> [WHAT NEEDS TO BE DONE] Say how many lines of the entries below include "memory", giving nothing but that number.

> [GIVEN DATA]
--- START ---

(* ===== verification/Prelude.v ===== *)
(** * CROWDB verification

    CROWDB is a storage cluster.  A replicated key-value store (crowdb-kv) runs
    multi-Paxos groups over write-ahead logs.  A disk service (crowdb-diskdb)
    hands out zones of disks.  A chunk service (crowdb-chunkdb) keeps objects as
    erasure-coded chunks of framed bytes.  Streams (crowdb-chunk-stream) are
    append-only sequences of chunks whose metadata lives in the key-value store.
    All of them share the keys, records and frames of crowdb-protocol, and the
    access libraries put S3, Iceberg and dataset protocols on top.

    This library models parts of these programs as executable definitions with
    the names of the source, and proves what callers rely on.  Paths below are
    relative to src/lib unless they begin with src/.

    ** Files and the code they model

    Shared: [Prelude] (this file: 64-bit arithmetic, ordered maps, quorum
    counting, [result] with the question-mark operator, tactics, hints) and
    [Bytes] (integers and text as bytes).

    The replicated store, crowdb-kv/src:
    - [Roles]: paxos/roles.rs, ballots, log entries and replies.
    - [SlotNode]: paxos/slot_node.rs, the lock-free cell of a slot, one atomic
      instruction at a time on a heap of boxes.
    - [Acceptor], [AcceptorConc]: paxos/acceptor.rs, whole operations on values,
      and the same bodies interleaved one atomic access at a time.
    - [KvOp]: kv/op.rs, the payload codec of cluster/px_kv_store.rs, and the
      engine trait of kv/kv_engine.rs as the classes [KVEngine] and
      [KVEngineLaws].
    - [Coalescer]: cluster/group_coalesce.rs, as a machine of its shared accesses.
    - [Learner], [LearnerConc]: paxos/learner.rs and the learner side of
      cluster/local_replica_apply.rs; the frontier updates interleaved.
    - [Phases], [Propose]: cluster/group_inflight.rs, group_prepare.rs,
      group_accept.rs and group_propose.rs, a proposal with its retry loops.
    - [WalRecord], [WalSegment], [WalReplay]: wal/record.rs, segment.rs,
      replay.rs, index.rs and gc.rs, from bytes of files to recovered state.
    - [Replica]: cluster/local_replica.rs with its handler files.  A replica is an
      acceptor, a learner, the election state and a log.
    - [Consensus]: replicas and proposers as one system with lost, repeated and
      reordered messages and restarts.
    - [Election], [Lease], [Jitter]: cluster/group_election.rs with its candidate
      and leader files, on top of [Replica].

    The shared protocol, crowdb-protocol/src:
    - [KeyEncoding], [BinaryKeys], [TextKeys]: the key directory.
    - [ChunkSlots], [Handoff]: chunk_id.rs, chunk_domain.rs, chunk_slot.rs and its
      modules; slots, their owners, and the transfer of slots.
    - [UsageBitmap]: bitmap.rs.  [ZoneAlloc] interleaves it with
      src/app/crowdb-diskdb/src/model/zone.rs, one atomic access at a time.
    - [Frame], [FrameGeometry], [FrameGroup], [FrameScan]: frame.rs and its
      modules; the frames of a chunk, where they lie, groups of frames that form
      one append, and the scan that finds the complete prefix after a crash.
    - [StreamMappings], [StreamChunk]: chunk_stream.rs and
      chunk_stream/chunk_record, the record of one chunk of a stream.

    Erasure coding, crowdb-common/rust/src/ec.rs and ec_isal.rs: [Gf256] (the
    field and its tables), [Ec] (split, encode, decode, incremental parity) and
    [EcSchemes] (the schemes in use).

    The stream record store, crowdb-chunk-stream/src/records.rs and records/:
    - [StreamStore]: every operation as a program, a tree of backend calls, clock
      readings and cache accesses, and the backend of memory/record_backend.rs.
    - [StreamView]: the byte store as typed maps of records and pins.
    - [StreamLogic], [StreamSteps], [StreamRules]: the shared world with its
      ghost history, its invariant, the steps that keep it, and rely-guarantee
      rules for programs.
    - [StreamOps], [StreamPins], [StreamCollect]: the rules of each operation.
    - [StreamSystem]: any number of concurrent calls as a step relation; every
      reachable world satisfies the invariant.
    - [StreamSafety]: the promises to callers.  [StreamDemo]: a concrete run.

    Multipart uploads, crowdb-access-multipart/src: [Multipart], the whole crate.

    ** How state and operations correspond

    A struct is a record and an enum an inductive type with the same
    constructors.  A method that takes [&mut self] returns the new state; [Result]
    is [result], a panic is [None] or a separate outcome.  A [u64] is a [Z], kept
    in range by the typing hypotheses of the theorems; where the code wraps,
    saturates or checks, so does the definition.  Concurrent maps are finite maps
    or, where their accesses interleave, machines whose steps are the single
    atomic accesses; atomics are sequentially consistent.  Asynchronous code runs
    other tasks between any two of its calls.

    ** What the theorems show

    - Consensus: agreement on every slot under arbitrary delivery, failed and late
      appends and restarts, with the assumptions below, and runs that break it
      without the first two; learners of one payload per slot converge whatever the
      order; frontiers are exact under concurrency; a proposal does bounded work and
      accounts for its request; coalesced requests are answered exactly once.
    - Elections and leases: a term is won once and no later term is won under a
      valid lease, with the exact provisos, and runs that break both where the code
      does not ensure a proviso.
    - Durability: what a restart keeps of promises and accepted entries, record by
      record; replay of torn files recovers, from every append, the term, the vote
      and the records of highest ballot; garbage collection loses nothing of these.
    - Protocol: keys decode exactly and scans select exactly what they name; slot
      maps are total and reassignments exact; handoffs go forward only.
    - Disks: no two allocations of a zone overlap, whatever the interleaving.
    - Chunks: decoding recovers what encoding wrote after any tolerable loss;
      incremental parity equals batch parity; frames, groups and scans read back
      exactly what was written, and nothing else.
    - Streams: an acknowledged tail is never lost, retained and pinned offsets can
      be located, two answers about an offset agree, a released chunk is needed by
      nobody, and a publication that is not disturbed takes effect.
    - Multipart: every byte of a composed object lies where its part has it.

    ** Parameters

    Code outside the source tree is a class or an argument: ISA-L
    ([Ec.IsaL] with [IsaLSpec], and [WalRecord.Crc32c] for its checksum),
    xxHash ([ChunkSlots.Xxh64]), bincode ([StreamChunk.Bincode]), serde_json for
    pins ([StreamStore.PinJson]), SHA-256, MD5 and the key-value engine
    ([KvOp.KVEngine]).  Each class of laws has an instance, and the witnesses of the
    theorems use it.

    ** Bounds and fuel

    Loops that the code bounds recurse on the bound: the attempts of a
    proposal (18 prepare phases, 18 accept phases and 4 slots at most), the retries of
    publications and pins.  Loops over data take the
    length of the data as fuel, and a lemma or the theorem itself shows that this
    suffices: a frame, a block of lengths, a record and a drained slot each consume
    at least one unit.  A loop without a bound, the renewal task of a pin, takes the
    list of its stop signals.  The concrete runs are examples, never the scope of a
    theorem.

    ** Assumptions of the replicated store

    Each is a named condition of the model that the code does not ensure.
    - At most one entry is proposed for a slot in round 0, the round without a
      prepare phase ([Consensus.fast_unique]; [steady_state_terms_disagree] is a run
      without it).
    - A replica restarts only when every record it answered for is in its log
      ([Replica.durable]).  A failed append is only logged, and with
      [wal_early_ack], the default, the leader's own append runs after its answer
      ([early_ack_crash_disagrees]).
    - The calls of one replica's handlers do not overlap.  [AcceptorConc] interleaves
      those of the acceptor: promises stay monotone, but [accept_race_breaks_fence]
      has schedules in which an accept passes a higher promise.
    - A replica that votes for itself is still below the term of its pre-vote round,
      and in that term when it starts its campaign ([Election.steady];
      [prevote_race_elects_two]).
    - For leases: one clock for all replicas, and a candidate and a restarted
      replica wait for their own vote lockout ([Lease.honours];
      [lease_outlives_leadership]).

    ** Assumptions of the record store

    A batch whose reply is lost was applied at once or never.  Callers pass
    snapshots they obtained from the store.  The nonces of pins are unique.  The
    clocks of all processes, the wall clock and the monotonic one, stay within a
    skew of which twice is at most the grace period of pins (31 seconds), and below
    2^62 milliseconds.  The contract of the backend is that of the in-memory one.

    ** Not modelled

    - Remote calls, sockets, device I/O, io_uring, files and processes: the RPC
      library, the disk I/O service, the WAL backends and pipeline, the clients,
      the web console, the command line, containers and tools.  That an
      append which succeeded is durable is an assumption of the replay theorems.
    - The C++ tree engine and the partitions built on it, crowdb-tree and
      crowdb-chunk-kv; the learner relies on the laws of the engine trait only.
    - paxos/slot_list.rs, the list that holds the slot nodes: the models see it as
      a finite map.
    - Changes of group membership, owner fences, snapshots and watches of the
      key-value store, and the engine's side of compare-and-swap conditions.
    - Handlers of the chunk and disk services, the append worker of streams and the
      chunk client: task scheduling around the codecs, allocators and records
      that are modelled.
    - Wire messages, whose accessors are generated from schemas during the build.
    - The access protocols (S3, Iceberg, datasets) beyond multipart composition.
    - Metrics, logging and configuration, on which no modelled decision depends.
    - Liveness under contention: how often a retried operation loses its race.
    - Weak memory: orderings other than sequential consistency. *)

From stdpp Require Import prelude gmap sorting list.
From Stdlib Require Import ZArith Lia.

--- END ---

> [ANSWER] 3